In alpinen Angelegenheiten sah es in der Bundesrepublik lange Zeit eher mau aus, die Rücktritte von Viktoria Rebensburg und Felix Neureuther wurden aber insofern abgefedert, als Thomas Dreßen (fünffacher Weltcupsieger in Abfahrten) sowie Josef Ferstl (zweifacher Super-G-Sieger) in die Bresche sprangen. Und nun holte neben Romed Baumann und Andreas Sander auch Kira Weidle überraschend Silber. Dem nicht genug, schließlich ist dem großen, kleinen Bruder auch in den technischen Disziplinen noch etwas zuzutrauen. Linus Straßer etwa hat mit seinem Sieg in Zagreb und Platz zwei in Adelboden Potenzial bewiesen.

Hohe Erwartungshaltung

Wie in Österreich ist auch in Deutschland die Erwartungshaltung enorm. Das Soll sind stets mehrere Medaillen. DSV-Sportdirektor Wolfgang Maier könnte ein Lied davon singen.

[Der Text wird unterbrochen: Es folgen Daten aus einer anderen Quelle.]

Lemma guard_false (b : bool) (P : Prop) `{Decision P} :
  b && bool_decide (¬ P) = false ↔ (b = true → P).
Proof.
  destruct b; simpl.
  - rewrite bool_decide_eq_false. split; [intros HP _; by apply dec_stable | naive_solver].
  - naive_solver.
Qed.

Lemma match_matches lower q w : match_ lower q w = true ↔ matches lower q w.
Proof.
  unfold match_, matches.
  destruct q as [sp dm au br cm sg st lim off]. simpl.
  destruct (truthy_domain dm && _) eqn:H1.
  { split; [done|]. intros (Hd & _). apply andb_true_iff in H1 as [Ht Hn].
    apply bool_decide_eq_true in Hn. destruct dm as [d|]; [|done].
    by rewrite (Hd d eq_refl) in Hn. }
  rewrite guard_false in H1.
  destruct (truthy_str au && _) eqn:H2.
  { split; [done|]. intros (_ & Ha & _). apply andb_true_iff in H2 as [Ht Hn].
    apply bool_decide_eq_true in Hn. apply truthy_str_Some in Ht as (a & -> & Hne).
    by specialize (Ha a eq_refl Hne). }
  rewrite guard_false in H2.
  destruct (truthy_str br && _) eqn:H3.
  { split; [done|]. intros (_ & _ & Hb & _). apply andb_true_iff in H3 as [Ht Hn].
    apply bool_decide_eq_true in Hn. apply truthy_str_Some in Ht as (b & -> & Hne).
    by rewrite (Hb b eq_refl Hne) in Hn. }
  rewrite guard_false in H3.
  destruct (truthy_str cm && _) eqn:H4.
  { split; [done|]. intros (_ & _ & _ & Hc & _). apply andb_true_iff in H4 as [Ht Hn].
    apply bool_decide_eq_true in Hn. apply truthy_str_Some in Ht as (c & -> & Hne).
    by rewrite (Hc c eq_refl Hne) in Hn. }
  rewrite guard_false in H4.
  destruct (truthy_str st && _) eqn:H5.
  { split; [done|]. intros (_ & _ & _ & _ & Hs & _). apply andb_true_iff in H5 as [Ht Hn].
    apply bool_decide_eq_true in Hn. apply truthy_str_Some in Ht as (s & -> & Hne).
    by rewrite (Hs s eq_refl Hne) in Hn. }
  rewrite guard_false in H5.
  destruct (truthy_str sp && _) eqn:H6.
  { split; [done|]. intros (_ & _ & _ & _ & _ & Hp & _). apply andb_true_iff in H6 as [Ht Hn].
    apply bool_decide_eq_true in Hn. apply truthy_str_Some in Ht as (p & -> & Hne).
    by specialize (Hp p eq_refl Hne). }
  rewrite guard_false in H6.
  destruct (truthy_stage sg && _) eqn:H7.
  { split; [done|]. intros (_ & _ & _ & _ & _ & _ & Hg). apply andb_true_iff in H7 as [Ht Hn].
    apply bool_decide_eq_true in Hn. destruct sg as [s|]; [|done].
    simpl in Hn. exfalso. apply Hn. apply elem_of_dom. by apply Hg. }
  rewrite guard_false in H7.
  split; [intros _ | done]. split_and!.
  - intros d ->. specialize (H1 (truthy_domain_Some d)). by simplify_eq.
  - intros a -> Hne. apply H2. apply truthy_str_Some. eauto.
  - intros b -> Hne. assert (Some (GitInfo.branch (Workflow.git w)) = Some b) as [= ->]; [|done].
    apply H3. apply truthy_str_Some. eauto.
  - intros c -> Hne.
    assert (Some (GitInfo.commit_sha (Workflow.git w)) = Some c) as [= ->]; [|done].
    apply H4. apply truthy_str_Some. eauto.
  - intros s -> Hne.
    assert (Some (WorkflowStatus.value (Workflow.status w)) = Some s) as [= ->]; [|done].
    apply H5. apply truthy_str_Some. eauto.
  - intros p -> Hne. apply H6. apply truthy_str_Some. eauto.
  - intros s ->. apply elem_of_dom. apply (H7 (truthy_stage_Some s)).
Qed.

Lemma list_eq_slice lower q r :
  InMemoryWorkflowRepository.list lower q r
  = slice (matching lower q r) (ListQuery.offset q)
      (ListQuery.offset q + ListQuery.limit q)%Z.
Proof. reflexivity. Qed.

Lemma elem_of_matching lower q r w :
  w ∈ matching lower q r ↔ w ∈ r.*2 ∧ matches lower q w.
Proof. unfold matching. rewrite list_elem_of_filter, match_matches. tauto. Qed.

Lemma matching_page lower sp dm au br cm sg st lim off lim' off' r :
  matching lower (ListQuery.mk sp dm au br cm sg st lim off) r
  = matching lower (ListQuery.mk sp dm au br cm sg st lim' off') r.
Proof. reflexivity. Qed.

Lemma length_matching lower q r : (length (matching lower q r) ≤ length r)%nat.
Proof. unfold matching. etrans; [apply length_filter|]. by rewrite length_fmap. Qed.

Lemma list_all lower q r :
  ListQuery.offset q = 0%Z →
  (Z.of_nat (length r) ≤ ListQuery.limit q)%Z →
  InMemoryWorkflowRepository.list lower q r = matching lower q r.
Proof.
  intros Hoff Hlim. rewrite list_eq_slice, Hoff, slice_page by lia. simpl.
  apply take_ge. pose proof (length_matching lower q r). lia.
Qed.

Lemma list_complete lower q r w :
  ListQuery.offset q = 0%Z →
  (Z.of_nat (length r) ≤ ListQuery.limit q)%Z →
  w ∈ r.*2 → matches lower q w →
  w ∈ InMemoryWorkflowRepository.list lower q r.
Proof.
  intros Hoff Hlim Hw Hm. rewrite list_all by done. by apply elem_of_matching.
Qed.

(** X1: the listing, whatever the pagination arguments are, is a
    subsequence of the stored workflows in their insertion order, and every
    listed workflow passes every filter that was supplied. *)
Theorem repository_list_sound lower (q : ListQuery.t) (r : list (string * Workflow.t)) :
  InMemoryWorkflowRepository.list lower q r `sublist_of` r.*2
  ∧ ∀ w, w ∈ InMemoryWorkflowRepository.list lower q r → matches lower q w.
Proof.
  assert (InMemoryWorkflowRepository.list lower q r `sublist_of` matching lower q r) as Hs.
  { rewrite list_eq_slice. apply slice_sublist. }
  split.
  - etrans; [exact Hs|]. apply sublist_filter.
  - intros w Hw. by eapply elem_of_matching, elem_of_sublist.
Qed.

(** X2: with offset 0 and a limit that is at least the number of stored
    workflows, the listing is exactly the stored workflows that pass every
    supplied filter, in insertion order. *)
Theorem repository_list_complete lower (q : ListQuery.t) (r : list (string * Workflow.t)) :
  ListQuery.offset q = 0%Z →
  (Z.of_nat (length r) ≤ ListQuery.limit q)%Z →
  InMemoryWorkflowRepository.list lower q r = matching lower q r
  ∧ ∀ w, w ∈ InMemoryWorkflowRepository.list lower q r ↔ w ∈ r.*2 ∧ matches lower q w.
Proof.
  intros Hoff Hlim.
  rewrite list_all by done. split; [done|]. intros w. apply elem_of_matching.
Qed.

(** X3: for an offset and a limit that are not negative, the page is
    the matches from position [offset] on, at most [limit] of them; it is
    empty once the offset reaches the number of matches; and two consecutive
    pages make up the page of their joint size. *)
Theorem repository_list_pages lower sp dm au br cm sg st (off lim lim' : Z)
    (r : list (string * Workflow.t)) :
  (0 ≤ off)%Z → (0 ≤ lim)%Z → (0 ≤ lim')%Z →
  let page o l := InMemoryWorkflowRepository.list lower
                    (ListQuery.mk sp dm au br cm sg st l o) r in
  let found := matching lower (ListQuery.mk sp dm au br cm sg st lim off) r in
  page off lim = take (Z.to_nat lim) (drop (Z.to_nat off) found)
  ∧ (Z.of_nat (length (page off lim)) ≤ lim)%Z
  ∧ ((Z.of_nat (length found) ≤ off)%Z → page off lim = [])
  ∧ (page off lim ++ page (off + lim)%Z lim')%list = page off (lim + lim')%Z.
Proof.
  intros Ho Hl Hl' page found.
  assert (∀ o l, (0 ≤ o)%Z → (0 ≤ l)%Z →
            page o l = take (Z.to_nat l) (drop (Z.to_nat o) found)) as Hpage.
  { intros o l Ho' Hl''. subst page. simpl. rewrite list_eq_slice. simpl.
    by rewrite slice_page. }
  split_and!.
  - by apply Hpage.
  - rewrite Hpage, length_take by done. lia.
  - intros Hlen. rewrite Hpage by done. rewrite drop_ge by lia. apply take_nil.
  - rewrite !Hpage by lia.
    rewrite Z2Nat.inj_add by lia. rewrite <- drop_drop.
    rewrite (Z2Nat.inj_add lim lim') by lia. apply take_take_drop.
Qed.

(** X4: the repository does not reject a negative limit.  With offset 0
    the stop index then counts from the end: the listing is all matches but
    the last [-limit] ones. *)
Theorem repository_list_negative_limit lower (q : ListQuery.t)
    (r : list (string * Workflow.t)) :
  ListQuery.offset q = 0%Z → (ListQuery.limit q < 0)%Z →
  InMemoryWorkflowRepository.list lower q r
  = take (length (matching lower q r) - Z.to_nat (- ListQuery.limit q))
      (matching lower q r).
Proof.
  intros Hoff Hlim. rewrite list_eq_slice, Hoff, Z.add_0_l.
  unfold slice, slice_index.
  change (0 <? 0)%Z with false. cbv iota.
  destruct (Z.ltb_spec (ListQuery.limit q) 0); [|lia].
  rewrite Z.min_l by lia. change (Z.to_nat 0) with 0%nat. rewrite drop_0.
  f_equal. lia.
Qed.

Lemma repository_list_complete_witness :
  InMemoryWorkflowRepository.list SampleRepo.lower (SampleRepo.by_author "ALICE") SampleRepo.repo
  = [SampleRepo.wf1].
Proof.
  rewrite (proj1 (repository_list_complete SampleRepo.lower (SampleRepo.by_author "ALICE")
                    SampleRepo.repo eq_refl ltac:(vm_compute; discriminate))).
  vm_compute. reflexivity.
Defined.

Lemma repository_list_pages_witness :
  (InMemoryWorkflowRepository.list SampleRepo.lower (SampleRepo.page 0 1) SampleRepo.repo
   ++ InMemoryWorkflowRepository.list SampleRepo.lower (SampleRepo.page 1 1) SampleRepo.repo)%list
  = InMemoryWorkflowRepository.list SampleRepo.lower (SampleRepo.page 0 2) SampleRepo.repo.
Proof.
  apply (repository_list_pages SampleRepo.lower None None None None None None None 0 1 1
           SampleRepo.repo); lia.
Defined.

Lemma repository_list_negative_limit_witness :
  InMemoryWorkflowRepository.list SampleRepo.lower (SampleRepo.page 0 (-1)) SampleRepo.repo
  = [SampleRepo.wf1].
Proof.
  rewrite (repository_list_negative_limit SampleRepo.lower (SampleRepo.page 0 (-1)) SampleRepo.repo
             eq_refl); [|simpl; lia].
  vm_compute. reflexivity.
Defined.

Lemma match_ext lower q q' r :
  (∀ w, match_ lower q w = match_ lower q' w) →
  matching lower q r = matching lower q' r.
Proof. intros H. unfold matching. apply list_filter_iff. intros w. by rewrite H. Qed.

(** X5: the author filter does not tell upper from lower case: two
    non-empty author arguments with the same lower-case form select the same
    workflows. *)
Theorem repository_list_author_case lower sp dm (a a' : string) br cm sg st lim off
    (r : list (string * Workflow.t)) :
  a ≠ "" → a' ≠ "" → lower a = lower a' →
  InMemoryWorkflowRepository.list lower (ListQuery.mk sp dm (Some a) br cm sg st lim off) r
  = InMemoryWorkflowRepository.list lower (ListQuery.mk sp dm (Some a') br cm sg st lim off) r.
Proof.
  intros Ha Ha' Hl. rewrite !list_eq_slice. cbn [ListQuery.offset ListQuery.limit].
  f_equal. apply match_ext. intros w. unfold match_. cbn -[truthy_str truthy_domain truthy_stage].
  assert (truthy_str (Some a) = true) as -> by (apply truthy_str_Some; eauto).
  assert (truthy_str (Some a') = true) as -> by (apply truthy_str_Some; eauto).
  by rewrite Hl.
Qed.

Lemma repository_list_author_case_witness :
  InMemoryWorkflowRepository.list SampleRepo.lower (SampleRepo.by_author "ALICE") SampleRepo.repo
  = InMemoryWorkflowRepository.list SampleRepo.lower (SampleRepo.by_author "alice") SampleRepo.repo.
Proof.
  apply (repository_list_author_case SampleRepo.lower None None "ALICE" "alice");
    [discriminate | discriminate | reflexivity].
Defined.

(** X6: an empty string given for a string filter is no filter: the
    listing is the one obtained with that argument left out. *)
Theorem repository_list_empty_filter lower sp dm au br cm sg st lim off
    (r : list (string * Workflow.t)) :
  InMemoryWorkflowRepository.list lower (ListQuery.mk sp dm au br cm sg st lim off) r
  = InMemoryWorkflowRepository.list lower
      (ListQuery.mk (absent_if_empty sp) dm (absent_if_empty au) (absent_if_empty br)
         (absent_if_empty cm) sg (absent_if_empty st) lim off) r.
Proof.
  rewrite !list_eq_slice. cbn [ListQuery.offset ListQuery.limit].
  f_equal. apply match_ext. intros w. unfold match_.
  cbn [ListQuery.domain ListQuery.author ListQuery.branch ListQuery.commit
       ListQuery.status ListQuery.script_path ListQuery.stage].
  unfold absent_if_empty.
  destruct (truthy_str sp) eqn:E1, (truthy_str au) eqn:E2, (truthy_str br) eqn:E3,
    (truthy_str cm) eqn:E4, (truthy_str st) eqn:E5;
    rewrite ?E1, ?E2, ?E3, ?E4, ?E5; reflexivity.
Qed.

Lemma slice_nil {A} start stop : slice (@nil A) start stop = [].
Proof. unfold slice. by rewrite drop_nil, take_nil. Qed.

Lemma elem_of_list_matches lower q r w :
  w ∈ InMemoryWorkflowRepository.list lower q r → w ∈ r.*2 ∧ matches lower q w.
Proof.
  intros Hw. apply elem_of_matching. eapply elem_of_sublist; [exact Hw|].
  rewrite list_eq_slice. apply slice_sublist.
Qed.

(** X7: the status filter is compared as a string and not validated: a
    non-empty string that is the value of no workflow status selects nothing,
    and no error is raised. *)
Theorem repository_list_unknown_status lower (q : ListQuery.t) (s : string)
    (r : list (string * Workflow.t)) :
  ListQuery.status q = Some s → s ≠ "" →
  (∀ ws, WorkflowStatus.value ws ≠ s) →
  InMemoryWorkflowRepository.list lower q r = [].
Proof.
  intros Hs Hne Hno.
  destruct (InMemoryWorkflowRepository.list lower q r) as [|w l] eqn:E; [done|].
  assert (w ∈ InMemoryWorkflowRepository.list lower q r) as Hw by (rewrite E; left).
  apply elem_of_list_matches in Hw as [_ (_ & _ & _ & _ & Hst & _)].
  by destruct (Hno _ (Hst s Hs Hne)).
Qed.

Lemma repository_list_unknown_status_witness :
  InMemoryWorkflowRepository.list SampleRepo.lower (SampleRepo.by_status "done") SampleRepo.repo = [].
Proof.
  apply (repository_list_unknown_status SampleRepo.lower (SampleRepo.by_status "done") "done");
    [reflexivity | discriminate | intros ws; destruct ws; discriminate].
Defined.

(** ** [list_workflows] *)

Lemma parse_domain_Some s d : parse_domain s = Some d ↔ Domain.value d = s.
Proof.
  split.
  - intros H. apply find_some in H as [_ H]. by apply bool_decide_eq_true in H.
  - intros <-. by destruct d.
Qed.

Nach lediglich einer Silbermedaille in Are 2019 (Rebensburg im Riesentorlauf) hat man sich nach Silber von Baumann von Druck befreit. "Ich konnte zu meinen Sportlern sagen, wir fahren auf jeden Fall mit einem positiven Ergebnis nach Hause, egal was kommt." Es wirke total entspannend, wenn man nicht immer einem Ergebnis hinterherlaufen müsse. Mit der Leichtigkeit würden auch die Ergebnisse kommen. Bei den Österreicherinnen sei zu beobachten gewesen, dass sich nach guten Trainingsergebnissen kleine Fehler einschlichen. Das passiere, "wenn man muss, unbedingt will".

Deutschlands Sportdirektor Maier ist nach den Erfolgen entspannt.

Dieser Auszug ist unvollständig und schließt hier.